TASK TO COMPLETE -
The answer should consist of each line below that contains the word "search".

[Stored dataset items]
*** Block opens ***
(** * Email-Finder: a shallow embedding of [standalone_lead_email_finder.py]

  The development follows the source file top to bottom: Python string
  primitives, the blacklist and the e-mail pattern, [sanitize_url],
  [SearXNGClient.search], [extract_emails_from_text],
  [filter_blacklisted_emails] and [find_emails_logic].

  Conventions.
  - A Python [str] is a [string]; its characters are the code points
    below 256, and the string primitives below behave on them as
    CPython's do ([lower], whitespace, ordering by code point).
  - [Optional[str]] is [option string]; a Python [Set[str]] is a
    [gset string]; iteration over a set is iteration over [elements].
  - A call that may raise returns an [option]; [None] is the exception.
  - The network is an oracle: the search backend answers the n-th
    request of a run, and the functions that search thread the number
    of requests made. *)

From Stdlib Require Import String Ascii NArith List Bool Arith Lia DecimalString.
From Stdlib Require Import Sorting.Sorted Permutation.
From stdpp Require Import base decidable option list sorting gmap strings.

Import ListNotations.
Local Open Scope string_scope.
Local Open Scope list_scope.

(** ** Characters *)

Module Char.

Definition code (c : ascii) : N := N_of_ascii c.

Definition in_range (lo hi : N) (c : ascii) : bool :=
  ((lo <=? code c) && (code c <=? hi))%N.

Definition is_char (x c : ascii) : bool := Ascii.eqb x c.

(** [c.isdigit()] as used by [\d]: the decimal digits. *)
Definition is_digit (c : ascii) : bool := in_range 48 57 c.

(** [[a-zA-Z]] *)
Definition is_alpha (c : ascii) : bool :=
  in_range 65 90 c || in_range 97 122 c.

(** [[a-zA-Z0-9]] *)
Definition is_alnum (c : ascii) : bool := is_alpha c || is_digit c.

(** Characters with an upper-case form below code point 256: [A-Z] and
    the accented capitals U+00C0..U+00DE (U+00D7 is the times sign). *)
Definition is_upper (c : ascii) : bool :=
  in_range 65 90 c || (in_range 192 222 c && negb (code c =? 215)%N).

(** [c.lower()] *)
Definition lower (c : ascii) : ascii :=
  if is_upper c then ascii_of_N (code c + 32) else c.

(** [c.isspace()]: TAB..CR, FS..US, space, NEL and NBSP. *)
Definition is_space (c : ascii) : bool :=
  in_range 9 13 c || in_range 28 32 c
  || (code c =? 133)%N || (code c =? 160)%N.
*** Block closes ***
SOLUTION -
  [SearXNGClient.search], [extract_emails_from_text],
  - The network is an oracle: the search backend answers the n-th
    request of a run, and the functions that search thread the number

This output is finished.